→ Data for processing
------------------------------------------------------------------------
Definition setSpecialSelected (b : bool) (st : modal_state) : modal_state :=
  {| ms_menuItemId := ms_menuItemId st; ms_name := ms_name st;
     ms_basePrice := ms_basePrice st; ms_quantity := ms_quantity st;
     ms_groups := ms_groups st; ms_groupIndex := ms_groupIndex st;
     ms_selections := ms_selections st;
     ms_currentUnitPrice := ms_currentUnitPrice st;
     ms_specialInfo := ms_specialInfo st;
     ms_specialSelected := b |}.

Definition addQuantity (d : Z) (it : order_item) : order_item :=
  {| it_key := it_key it; it_menuItemId := it_menuItemId it;
     it_name := it_name it; it_unitPrice := it_unitPrice it;
     it_quantity := (it_quantity it + d)%Z; it_note := it_note it;
     it_selections := it_selections it |}.

Definition withCart (cart : jsmap string order_item) (p : page) : page :=
  {| orderState := cart; modalState := modalState p;
     noteField := noteField p; orderStatusMessage := orderStatusMessage p;
     orderTotalLabel := orderTotalLabel p;
     submitDisabled := submitDisabled p; modalHidden := modalHidden p;
     alerts := alerts p |}.

Definition withModal (ms : option modal_state) (hidden : bool) (p : page)
  : page :=
  {| orderState := orderState p; modalState := ms;
     noteField := noteField p; orderStatusMessage := orderStatusMessage p;
     orderTotalLabel := orderTotalLabel p;
     submitDisabled := submitDisabled p; modalHidden := hidden;
     alerts := alerts p |}.

Definition withStatus (msg : string) (p : page) : page :=
  {| orderState := orderState p; modalState := modalState p;
     noteField := noteField p; orderStatusMessage := msg;
     orderTotalLabel := orderTotalLabel p;
     submitDisabled := submitDisabled p; modalHidden := modalHidden p;
     alerts := alerts p |}.

Definition withSubmitDisabled (b : bool) (p : page) : page :=
  {| orderState := orderState p; modalState := modalState p;
     noteField := noteField p; orderStatusMessage := orderStatusMessage p;
     orderTotalLabel := orderTotalLabel p;
     submitDisabled := b; modalHidden := modalHidden p;
     alerts := alerts p |}.

Definition withNote (v : string) (p : page) : page :=
  {| orderState := orderState p; modalState := modalState p;
     noteField := v; orderStatusMessage := orderStatusMessage p;
     orderTotalLabel := orderTotalLabel p;
     submitDisabled := submitDisabled p; modalHidden := modalHidden p;
     alerts := alerts p |}.

Definition withAlert (msg : string) (p : page) : page :=
  {| orderState := orderState p; modalState := modalState p;
     noteField := noteField p; orderStatusMessage := orderStatusMessage p;
     orderTotalLabel := orderTotalLabel p;
     submitDisabled := submitDisabled p; modalHidden := modalHidden p;
     alerts := alerts p ++ [msg] |}.

(** ** Pricing *)

(** [total += Number(o.price || 0)]: the prices in a selection are
    numbers already, and the sum is rounded. *)
Definition addPrice (total : Q) (o : chosen) : Q :=
  double (total + double (c_price o)).

(** One step of the [selections.forEach] of [calculateUnitPrice]. *)
Definition addSelectionPrice (total : Q) (sel : selection) : Q :=
  match sel with
  | SelSingle _ (Some o) => addPrice total o
  | SelSingle _ None => total
  | SelMultiple _ opts => foldl addPrice total (JsMap.values opts)
  end.

(** The running total before [toFixed]: the base price as a number, and
    the prices added to it one after the other, in the order of the
    loop. *)
Definition rawUnitPrice (basePrice : Q) (selections : jsmap N selection)
  : Q :=
  foldl addSelectionPrice (double basePrice) (JsMap.values selections).

Definition calculateUnitPrice (basePrice : Q)
    (selections : jsmap N selection) : Q :=
  round2 (rawUnitPrice basePrice selections).

(** The assignment to [modalState.currentUnitPrice] in
    [updateModalSummary]: the special delta is added to the number that
    [calculateUnitPrice] returned, and the sum is printed with two
    decimals again. *)
Definition summaryUnitPrice (st : modal_state) : Q :=
  let unitPrice := calculateUnitPrice (ms_basePrice st) (ms_selections st) in
  let unitPrice :=
    match ms_specialInfo st with
    | Some info =>
        if ms_specialSelected st
        then double (double unitPrice + double (si_price info))
        else unitPrice
    | None => unitPrice
    end in
  round2 unitPrice.

Definition updateModalSummary (st : modal_state) : modal_state :=
  setCurrentUnitPrice (Some (summaryUnitPrice st)) st.

Definition adjustModalQuantity (delta : Z) (st : modal_state)
  : modal_state :=
  updateModalSummary (setQuantity (Z.max 1 (ms_quantity st + delta)) st).

(** ** Notes *)

Definition baht : string := " ฿".

Definition formatOptionLabel (o : chosen) : string :=
  if Qlt_le_dec 0 (c_price o)
  then c_name o +:+ " (+" +:+ formatCurrency (c_price o) +:+ baht +:+ ")"
  else c_name o.

Definition selectionNotePart (sel : selection) : option string :=
  match sel with
  | SelSingle groupName (Some o) =>
      Some (groupName +:+ ": " +:+ formatOptionLabel o)
  | SelSingle _ None => None
  | SelMultiple groupName opts =>
      if decide (JsMap.size opts = 0) then None
      else Some (groupName +:+ ": " +:+
                 join ", " (map formatOptionLabel (JsMap.values opts)))
  end.

Definition buildSelectionNote (selections : jsmap N selection)
  : option string :=
  if decide (JsMap.size selections = 0) then None else
  let parts := omap selectionNotePart (JsMap.values selections) in
  if decide (length parts = 0) then None else Some (join " | " parts).

Definition defaultSpecialLabel : string := "พิเศษ".

(** [s || d] on a string: the empty string is falsy. *)
Definition strOr (s d : string) : string :=
  if decide (s = "") then d else s.

Definition buildSpecialNote (st : modal_state) : option string :=
  match ms_specialInfo st with
  | Some info =>
      if ms_specialSelected st
      then Some (strOr (si_label info) defaultSpecialLabel +:+ " (+" +:+
                 formatCurrency (si_price info) +:+ baht +:+ ")")
      else None
  | None => None
  end.

Definition cloneSelection (sel : selection) : selection :=
  match sel with
  | SelSingle groupName o =>
      SelSingle groupName
        (match o with
         | Some c => Some {| c_id := c_id c; c_name := c_name c;
                             c_price := c_price c |}
         | None => None
         end)
  | SelMultiple groupName opts =>
      SelMultiple groupName
        (foldl (fun m e =>
                  JsMap.set e.1 {| c_id := c_id e.2; c_name := c_name e.2;
                                   c_price := c_price e.2 |} m)
               [] opts)
  end.

Definition cloneSelectionState (selections : jsmap N selection)
  : jsmap N selection :=
  foldl (fun clone e => JsMap.set e.1 (cloneSelection e.2) clone)
        [] selections.

(** ** The cart *)

(** [subtotal = item.unitPrice * item.quantity; total += subtotal]. *)
Definition addLine (total : Q) (it : order_item) : Q :=
  double (total
          + double (double (it_unitPrice it) * inject_Z (it_quantity it))).

(** The [total] of [renderOrder]: the lines added up in map order. *)
Definition orderTotal (cart : jsmap string order_item) : Q :=
  foldl addLine 0%Q (JsMap.values cart).

(** [renderOrder]: of what it writes, the total label and the state of
    the submit button are kept; the list rows are a rendering of
    [orderState]. *)
Definition renderOrder (p : page) : page :=
  {| orderState := orderState p; modalState := modalState p;
     noteField := noteField p; orderStatusMessage := orderStatusMessage p;
     orderTotalLabel := formatCurrency (orderTotal (orderState p)) +:+ baht;
     submitDisabled := bool_decide (JsMap.size (orderState p) = 0);
     modalHidden := modalHidden p; alerts := alerts p |}.

(** The effect of [upsertOrderItem] on the [orderState] map.  The
    existing entry is mutated in place, so it keeps its position. *)
Definition upsertCart (item : order_item) (cart : jsmap string order_item)
  : jsmap string order_item :=
  match JsMap.get (it_key item) cart with
  | Some existing =>
      JsMap.set (it_key item) (addQuantity (it_quantity item) existing) cart
  | None => JsMap.set (it_key item) item cart
  end.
------------------------------------------------------------------------
→ The task
For the entries above, count the lines that contain the string "parts", and state that number without further comment.

→ Answer section
2